*Record set*.
(* ===== verification/DurableCells.v ===== *)
(** * DurableCells: the durable store, key by key

    [get] reads a key of the store a ledger state holds and [dset] writes one; every
    reader and writer of [Durable] is one of them at a path, and writes to different
    keys do not interfere.  [to_keys] turns the kernel's path constants into keys. *)

From S2P Require Import Prelude Felt Externals Types Hashing Merkle Ledger CanonicalWire.
From S2P Require Import Utf8 Store StoreKeys Durable.

Local Open Scope N_scope.

Create HintDb key_ok.
#[export] Hint Extern 1 (key_ok _) => exact I : key_ok.
#[export] Hint Extern 2 (key_ok _) => cbn [key_ok]; first [assumption | lia] : key_ok.

Section Cells.
Context `{HexLaws, HostLaws Hst}.
#[local] Abbreviation DLS := (DurableLedgerState Hst).
Implicit Types s : DLS.

Definition get s (k : key) : option bytes := host_store (dl_host s) !! key_path k.

Definition dset (k : key) (v : bytes) (s : DLS) : DLS :=
  map_host (host_write_store (key_path k) v) s.

Lemma get_dset_eq k v s : get (dset k v s) k = Some v.
Proof. unfold get, dset. cbn. by rewrite host_write_store_eq, lookup_insert_eq. Qed.

Lemma get_dset_ne k k' v s :
  key_ok k -> key_ok k' -> k <> k' -> get (dset k v s) k' = get s k'.
Proof.
  intros Hk Hk' Hne. unfold get, dset. cbn. rewrite host_write_store_eq, lookup_insert_ne; [done|].
  intros E. by apply Hne, key_path_inj.
Qed.

Lemma dset_zero_hashes k v s : dl_zero_hashes (dset k v s) = dl_zero_hashes s.
Proof. done. Qed.

(** What a host has sent, and what it has yet to hand out. *)
Definition host_io (h : Hst) : list bytes * list InputMessage := (host_outbox h, host_inbox h).

Lemma write_io p v h : host_io (host_write_store p v h) = host_io h.
Proof. unfold host_io. by rewrite host_write_outbox, host_write_inbox. Qed.

Lemma debug_io m h : host_io (host_write_debug m h) = host_io h.
Proof. unfold host_io. by rewrite host_debug_outbox, host_debug_inbox. Qed.

Lemma dset_io k v s : host_io (dl_host (dset k v s)) = host_io (dl_host s).
Proof. apply write_io. Qed.

(** ** Writers *)

Lemma write_u64_dset k n : d_write_u64 (key_path k) n = dset k (u64_le n). Proof. done. Qed.
Lemma write_felt_dset k f : d_write_felt (key_path k) f = dset k (F_bytes f). Proof. done. Qed.
Lemma write_marker_dset k : d_write_marker (key_path k) = dset k [Byte.x01]. Proof. done. Qed.
Lemma write_host_dset k v : map_host (host_write_store (key_path k) v) = dset k v.
Proof. done. Qed.
Lemma write_nullifier_at i f :
  d_write_key_at_index PATH_NULLIFIER_INDEX_PREFIX i f = dset (KNullifierAt i) (F_bytes f).
Proof. done. Qed.
Lemma write_root_at i f :
  d_write_key_at_index PATH_VALID_ROOT_INDEX_PREFIX i f = dset (KRootAt i) (F_bytes f).
Proof. done. Qed.
Lemma write_withdrawal_at i r :
  d_write_withdrawal_at_index i r = dset (KWithdrawal i) (encode_withdrawal_record r).
Proof. done. Qed.
Lemma write_balance_dset k n :
  write_balance (key_path k) n = dset k (if n =? 0 then [] else u64_le n).
Proof. done. Qed.

(** ** Readers *)

Lemma read_get s k n : host_read_store (dl_host s) (key_path k) n = take (N.to_nat n) <$> get s k.
Proof. apply host_read. Qed.

Lemma le_val_u64 n : is_u64 n -> le_val (u64_le n) = n.
Proof. apply u64_le_roundtrip. Qed.

Lemma read_u64_None s k : get s k = None -> d_read_u64 s (key_path k) = Ok None.
Proof. intros E. unfold d_read_u64. by rewrite read_get, E. Qed.

Lemma read_u64_Some s k n :
  is_u64 n -> get s k = Some (u64_le n) -> d_read_u64 s (key_path k) = Ok (Some n).
Proof.
  intros Hn E. unfold d_read_u64. rewrite read_get, E. cbn [fmap option_fmap option_map].
  change (N.to_nat 8) with 8%nat. rewrite take_ge by by rewrite length_u64_le.
  rewrite length_u64_le. cbn [Nat.eqb negb fail_if mbind result_bind].
  by rewrite le_val_u64.
Qed.

Lemma read_felt_get s k (o : option F) :
  get s k = F_bytes <$> o -> d_read_felt s (key_path k) = Ok o.
Proof.
  intros E. unfold d_read_felt. rewrite read_get, E. destruct o as [f|]; [|done].
  cbn [fmap option_fmap option_map]. change (N.to_nat 32) with 32%nat.
  rewrite take_ge by by rewrite length_F_bytes. rewrite length_F_bytes.
  cbn [Nat.eqb negb fail_if mbind result_bind]. by rewrite mkF_F_bytes.
Qed.

Lemma has_marker_get s k : d_has_marker s (key_path k) = bool_decide (is_Some (get s k)).
Proof.
  unfold d_has_marker. rewrite read_get. apply bool_decide_ext. by rewrite fmap_is_Some.
Qed.

Lemma read_balance_get s k :
  match get s k with
  | None | Some [] => parse_balance (key_path k) (host_read_store (dl_host s) (key_path k) 8) = Ok None
  | Some b => forall n, is_u64 n -> b = u64_le n ->
      parse_balance (key_path k) (host_read_store (dl_host s) (key_path k) 8) = Ok (Some n)
  end.
Proof.
  rewrite read_get. change (N.to_nat 8) with 8%nat. destruct (get s k) as [[|c b]|]; [done| |done].
  intros n Hn E. cbn [fmap option_fmap option_map]. rewrite E.
  rewrite take_ge by by rewrite length_u64_le. rewrite <-E. cbn [parse_balance]. rewrite E.
  rewrite length_u64_le. cbn [Nat.eqb negb fail_if mbind result_bind]. by rewrite le_val_u64.
Qed.

(** ** Frames *)

(** [s'] differs from [s] only on [touched] keys, and holds the same zero hashes,
    outbox and inbox. *)
Record framed (touched : key -> Prop) s s' : Prop := {
  fr_get : forall k, key_ok k -> ~ touched k -> get s' k = get s k;
  fr_zero : dl_zero_hashes s' = dl_zero_hashes s;
  fr_io : host_io (dl_host s') = host_io (dl_host s)
}.

Lemma framed_refl T s : framed T s s.
Proof. by constructor. Qed.

Lemma framed_trans T s1 s2 s3 : framed T s1 s2 -> framed T s2 s3 -> framed T s1 s3.
Proof.
  intros [G1 Z1 O1] [G2 Z2 O2]. constructor; [|congruence..].
  intros k Hk Hn. by rewrite G2, G1.
Qed.

Lemma framed_mono (T T' : key -> Prop) s s' :
  (forall k, T k -> T' k) -> framed T s s' -> framed T' s s'.
Proof. intros HT [G Z O]. constructor; [|done..]. intros k Hk Hn. apply G; auto. Qed.

Lemma framed_dset (T : key -> Prop) k v s : key_ok k -> T k -> framed T s (dset k v s).
Proof.
  intros Hk HT. constructor; [|done|apply dset_io].
  intros k' Hk' Hn. apply get_dset_ne; [done..|]. by intros ->.
Qed.

Lemma framed_dset_r (T : key -> Prop) k v s s' :
  key_ok k -> T k -> framed T s s' -> framed T s (dset k v s').
Proof. intros Hk HT Hf. eapply framed_trans; [exact Hf|]. by apply framed_dset. Qed.
End Cells.

(** Turns the kernel's path constants into keys. *)
Ltac to_keys :=
  change PATH_AUTH_DOMAIN with (key_path (KCell CAuthDomain));
  change PATH_TREE_SIZE with (key_path (KCell CTreeSize));
  change PATH_TREE_ROOT with (key_path (KCell CTreeRoot));
  change PATH_NULLIFIER_COUNT with (key_path (KCell CNullifierCount));
  change PATH_VALID_ROOT_COUNT with (key_path (KCell CValidRootCount));
  change PATH_WITHDRAWAL_COUNT with (key_path (KCell CWithdrawalCount));
  change PATH_PRIVATE_TX_FEE_LEVEL with (key_path (KCell CFeeLevel));
  change PATH_PRIVATE_TX_COUNT_IN_LEVEL with (key_path (KCell CFeeCount));
  change PATH_LAST_INPUT_LEVEL with (key_path (KCell CLastInputLevel));
  repeat match goal with
  | |- context [branch_path ?l] => change (branch_path l) with (key_path (KBranch l))
  | |- context [nullifier_path ?f] => change (nullifier_path f) with (key_path (KNullifier f))
  | |- context [root_marker_path ?f] => change (root_marker_path f) with (key_path (KRoot f))
  | |- context [deposit_balance_path ?f] =>
      change (deposit_balance_path f) with (key_path (KBalance f))
  | |- context [applied_shield_path ?f] =>
      change (applied_shield_path f) with (key_path (KShield f))
  | |- context [note_length_path ?i] => change (note_length_path i) with (key_path (KNoteLen i))
  | |- context [note_chunk_path ?i ?c] =>
      change (note_chunk_path i c) with (key_path (KNoteChunk i c))
  | |- context [note_path ?i] => change (note_path i) with (key_path (KNote i))
  end;
  rewrite ?write_u64_dset, ?write_felt_dset, ?write_marker_dset, ?write_host_dset,
    ?write_nullifier_at, ?write_root_at, ?write_withdrawal_at, ?write_balance_dset.

(** Evaluates [get] through a stack of writes to known keys. *)
Ltac get_simpl :=
  repeat first
    [ rewrite get_dset_eq
    | rewrite get_dset_ne by (first [congruence | auto with key_ok]) ].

*Description of the task*. Transcribe the records above exactly, from the opening line down to and including the line with "keys do not".

*Answer space*.
(* ===== verification/DurableCells.v ===== *)
(** * DurableCells: the durable store, key by key

    [get] reads a key of the store a ledger state holds and [dset] writes one; every
    reader and writer of [Durable] is one of them at a path, and writes to different
    keys do not interfere.  [to_keys] turns the kernel's path constants into keys. *)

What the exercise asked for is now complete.